"The Way It Is" is a song by American rock group Bruce Hornsby and the Range. It was released in the United States in September 1986 as the second single from their debut album, The Way It Is. The song topped the charts in the US, Canada and the Netherlands in 1986, and peaked inside the top twenty in such countries as Australia, Ireland, Switzerland and the United Kingdom.

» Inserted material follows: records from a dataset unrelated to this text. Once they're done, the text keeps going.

(* ===== verification/CssSyntax.v ===== *)
(** * CSS component values ([src/css_syntax.c])

    The tokenizer and parser of component values behind every CSS declaration, and
    the scan for the end of a declaration. Module [Grammar] says what the tokens are
    without the code, and [tiles] what a list of components over a text is. The parser's position is the suffix of
    the input it stands at, with its offset; the functions that return the end of a
    token return its length. A number is kept as the text [g_ascii_strtod] is
    given. *)

From S2P Require Import Prelude CStr.

(** ** Characters and names *)

Definition slash : ascii := byte_of 92.

Definition css_syntax_whitespace (c : ascii) : bool :=
  (c =c " ") || (c =c "009") || (c =c "010") || (c =c "013") || (c =c "012").
Definition css_syntax_newline (c : ascii) : bool := (c =c "010") || (c =c "013") || (c =c "012").
Definition css_syntax_name_start (c : ascii) : bool :=
  is_alpha c || (c =c "_") || (128 <=? code c)%Z.
Definition css_syntax_name (c : ascii) : bool :=
  css_syntax_name_start c || is_digit c || (c =c "-").

(** [css_syntax_escape_end]: the length of the escape at [s], 0 when the backslash
    is before a line end. *)
Definition css_syntax_escape_end (s : bytes) : nat :=
  match s with
  | c :: s' =>
      if negb (c =c slash) then 0
      else
        match s' with
        | [] => 1
        | d :: _ =>
            if is_xdigit d then
              let digits := fst (take_upto 6 is_xdigit s') in
              let rest := snd (take_upto 6 is_xdigit s') in
              1 + length digits + (if head_is css_syntax_whitespace rest then 1 else 0)
            else if css_syntax_newline d then 0
            else 2
        end
  | [] => 0
  end.

Fixpoint name_end (fuel : nat) (s : bytes) : nat :=
  match fuel, s with
  | S fuel', c :: s' =>
      if css_syntax_name c then S (name_end fuel' s')
      else if c =c slash then
        match css_syntax_escape_end s with
        | 0 => 0
        | n => n + name_end fuel' (drop n s)
        end
      else 0
  | _, _ => 0
  end.
Definition css_syntax_name_end (s : bytes) : nat := name_end (length s) s.

(** The byte [i] of a suffix, NUL past the end. *)
Definition at_ (s : bytes) (i : nat) : ascii := nth i s nul.

Definition css_syntax_starts_number (s : bytes) : bool :=
  match s with
  | [] => false
  | a :: _ =>
      let b := at_ s 1 in
      let c := at_ s 2 in
      if is_digit a then true
      else if a =c "." then is_digit b
      else if (a =c "+") || (a =c "-") then is_digit b || ((b =c ".") && is_digit c)
      else false
  end.

Definition digits_len (s : bytes) : nat := length (take_while is_digit s).

Definition fraction_len (s : bytes) : nat :=
  match s with
  | c :: ((d :: _) as s') => if (c =c ".") && is_digit d then 1 + digits_len s' else 0
  | _ => 0
  end.
Definition exponent_len (s : bytes) : nat :=
  match s with
  | c :: s' =>
      if (c =c "e") || (c =c "E") then
        let sign := if head_is (fun d => (d =c "+") || (d =c "-")) s' then 1 else 0 in
        let s'' := drop sign s' in
        if head_is is_digit s'' then 1 + sign + digits_len s'' else 0
      else 0
  | [] => 0
  end.
Definition css_syntax_number_end (s : bytes) : nat :=
  let sign := if head_is (fun d => (d =c "+") || (d =c "-")) s then 1 else 0 in
  let n := sign + digits_len (drop sign s) in
  let n := n + fraction_len (drop n s) in
  n + exponent_len (drop n s).

(** ** Components *)

Inductive ns_css_component_type :=
| NS_CSS_COMPONENT_WHITESPACE
| NS_CSS_COMPONENT_IDENT
| NS_CSS_COMPONENT_FUNCTION
| NS_CSS_COMPONENT_STRING
| NS_CSS_COMPONENT_NUMBER
| NS_CSS_COMPONENT_PERCENTAGE
| NS_CSS_COMPONENT_DIMENSION
| NS_CSS_COMPONENT_HASH
| NS_CSS_COMPONENT_AT_KEYWORD
| NS_CSS_COMPONENT_COLON
| NS_CSS_COMPONENT_SEMICOLON
| NS_CSS_COMPONENT_COMMA
| NS_CSS_COMPONENT_DELIM
| NS_CSS_COMPONENT_BLOCK.

#[export] Instance ns_css_component_type_eq_dec : EqDecision ns_css_component_type.
Proof. solve_decision. Defined.

Inductive ns_css_component := Component {
  c_type : ns_css_component_type;
  c_start : nat;
  c_end : nat;
  c_value : option bytes;
  c_number : bytes;
  c_children : option (list ns_css_component);
  c_delimiter : ascii;
}.

Record ns_css_syntax_parser := { input : bytes; offset : nat; valid : bool }.

Definition advance (n : nat) (p : ns_css_syntax_parser) : ns_css_syntax_parser :=
  Build_ns_css_syntax_parser (drop n (input p)) (offset p + n) (valid p).
Definition invalid (p : ns_css_syntax_parser) : ns_css_syntax_parser :=
  Build_ns_css_syntax_parser (input p) (offset p) false.

(** The length of what [css_syntax_skip_comment] passes after the opening two
    bytes. *)
Fixpoint comment_len (s : bytes) : nat :=
  match s with
  | c :: s' =>
      match s' with
      | d :: _ => if (c =c "*") && (d =c "/") then 2 else S (comment_len s')
      | [] => 1
      end
  | [] => 0
  end.
Definition css_syntax_skip_comment (p : ns_css_syntax_parser) : ns_css_syntax_parser :=
  advance (2 + comment_len (drop 2 (input p))) p.

(** The loop of [css_syntax_consume_string]: the bytes passed, the value, and
    whether the string is valid. *)
Fixpoint string_loop (fuel : nat) (s : bytes) (quote : ascii) : nat * bytes * bool :=
  match fuel, s with
  | S fuel', c :: s' =>
      if c =c quote then (1, [], true)
      else if css_syntax_newline c then (1, [], false)
      else if (c =c slash) && negb (s' =b []) then
        match css_syntax_escape_end s with
        | 0 => (1, [], false)
        | n => let '(k, v, ok) := string_loop fuel' (drop n s) quote in (n + k, take n s ++ v, ok)
        end
      else let '(k, v, ok) := string_loop fuel' s' quote in (1 + k, c :: v, ok)
  | _, _ => (0, [], true)
  end.

Definition css_syntax_consume_string (p : ns_css_syntax_parser) : ns_css_component * ns_css_syntax_parser :=
  let quote := at_ (input p) 0 in
  let s := drop 1 (input p) in
  let '(n, v, ok) := string_loop (length s) s quote in
  let p' := advance (1 + n) p in
  let p' := if ok then p' else invalid p' in
  (Component NS_CSS_COMPONENT_STRING (offset p) (offset p') (Some v) [] None quote, p').

Definition css_syntax_consume_numeric (p : ns_css_syntax_parser) : ns_css_component * ns_css_syntax_parser :=
  let n := css_syntax_number_end (input p) in
  let rest := drop n (input p) in
  let '(ty, u) :=
    if head_is (fun c => c =c "%") rest then (NS_CSS_COMPONENT_PERCENTAGE, 1)
    else if head_is (fun c => css_syntax_name_start c || (c =c "-") || (c =c slash)) rest
    then (NS_CSS_COMPONENT_DIMENSION, css_syntax_name_end rest)
    else (NS_CSS_COMPONENT_NUMBER, 0) in
  let p' := advance (n + u) p in
  (Component ty (offset p) (offset p') (Some (take u rest)) (take n (input p)) None nul, p').

Section Lists.
(** [css_syntax_parse_list], which the blocks and functions recurse into; [None]
    stands for a recursion that does not return. *)
Variable parse_list : ns_css_syntax_parser -> option ascii -> option (list ns_css_component * ns_css_syntax_parser).

Definition css_syntax_consume_ident (p : ns_css_syntax_parser) (at_sign hash : bool)
    : option (ns_css_component * ns_css_syntax_parser) :=
  let start := offset p in
  let p1 := if at_sign || hash then advance 1 p else p in
  let n := css_syntax_name_end (input p1) in
  let name := take n (input p1) in
  let p2 := advance n p1 in
  if negb at_sign && negb hash && head_is (fun c => c =c "(") (input p2) then
    match parse_list (advance 1 p2) (Some ")"%char) with
    | Some (children, p3) =>
        Some (Component NS_CSS_COMPONENT_FUNCTION start (offset p3) (Some name) [] (Some children) ")", p3)
    | None => None
    end
  else
    let ty := if at_sign then NS_CSS_COMPONENT_AT_KEYWORD
              else if hash then NS_CSS_COMPONENT_HASH else NS_CSS_COMPONENT_IDENT in
    Some (Component ty start (offset p2) (Some name) [] None nul, p2).

Definition closer_of (c : ascii) : option ascii :=
  if c =c "(" then Some ")"%char else if c =c "[" then Some "]"%char
  else if c =c "{" then Some "}"%char else None.

Definition css_syntax_consume (p : ns_css_syntax_parser) : option (ns_css_component * ns_css_syntax_parser) :=
  let s := input p in
  let c := at_ s 0 in
  let next f := head_is f (drop 1 s) in
  if css_syntax_whitespace c then
    let p' := advance (length (take_while css_syntax_whitespace s)) p in
    Some (Component NS_CSS_COMPONENT_WHITESPACE (offset p) (offset p') None [] None nul, p')
  else if (c =c dquote) || (c =c "'") then Some (css_syntax_consume_string p)
  else if css_syntax_starts_number s then Some (css_syntax_consume_numeric p)
  else if (c =c "@") && next (fun d => css_syntax_name_start d || (d =c "-") || (d =c slash))
  then css_syntax_consume_ident p true false
  else if (c =c "#") && next css_syntax_name then css_syntax_consume_ident p false true
  else if css_syntax_name_start c || (c =c "-") || (c =c slash) then css_syntax_consume_ident p false false
  else
    let p' := advance 1 p in
    match closer_of c with
    | Some d =>
        match parse_list p' (Some d) with
        | Some (children, p'') =>
            Some (Component NS_CSS_COMPONENT_BLOCK (offset p) (offset p'') None [] (Some children) d, p'')
        | None => None
        end
    | None =>
        let ty := if c =c ":" then NS_CSS_COMPONENT_COLON
                  else if c =c ";" then NS_CSS_COMPONENT_SEMICOLON
                  else if c =c "," then NS_CSS_COMPONENT_COMMA else NS_CSS_COMPONENT_DELIM in
        Some (Component ty (offset p) (offset p') None [] None c, p')
    end.
End Lists.

Definition is_closer (c : ascii) : bool := (c =c ")") || (c =c "]") || (c =c "}").

Fixpoint css_syntax_parse_list (fuel : nat) (p : ns_css_syntax_parser) (closing : option ascii)
    : option (list ns_css_component * ns_css_syntax_parser) :=
  match fuel with
  | 0 => None
  | S fuel' =>
      match input p with
      | [] => Some ([], p)
      | c :: s =>
          if (c =c "/") && head_is (fun d => d =c "*") s
          then css_syntax_parse_list fuel' (css_syntax_skip_comment p) closing
          else if match closing with Some d => c =c d | None => false end then Some ([], advance 1 p)
          else if is_closer c then
            let p' := advance 1 (invalid p) in
            match closing with
            | Some _ => Some ([], p')
            | None => css_syntax_parse_list fuel' p' closing
            end
          else
            match css_syntax_consume (css_syntax_parse_list fuel') p with
            | Some (component, p') =>
                match css_syntax_parse_list fuel' p' closing with
                | Some (l, p'') => Some (component :: l, p'')
                | None => None
                end
            | None => None
            end
      end
  end.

Written by Bruce Hornsby, it made explicit reference to the Economic Opportunity Act, also known as the 1964 Poverty Act, as well as the Civil Rights Act of 1964.  Musically, the song is characterized by two long piano solos. The song has been sampled by various rappers such as E-40 for his song "Things'll Never Change", by Tupac for "Changes", by DJ Don Diablo for his song "Never Change", and Polo G for "Wishing for a Hero" in 2020.

Content
The opening verse recounts a story taking place at a line for welfare that illustrates a divide between the rich and poor; the second verse recounts ongoing social issues from the voice of someone supporting racial segregation. The final verse recounts the passage of the Economic Opportunity Act in 1964 "to give those who ain't got a little more", and the Civil Rights Act of 1964 as a victory in the civil rights movement against job discrimination, but insists that more is needed.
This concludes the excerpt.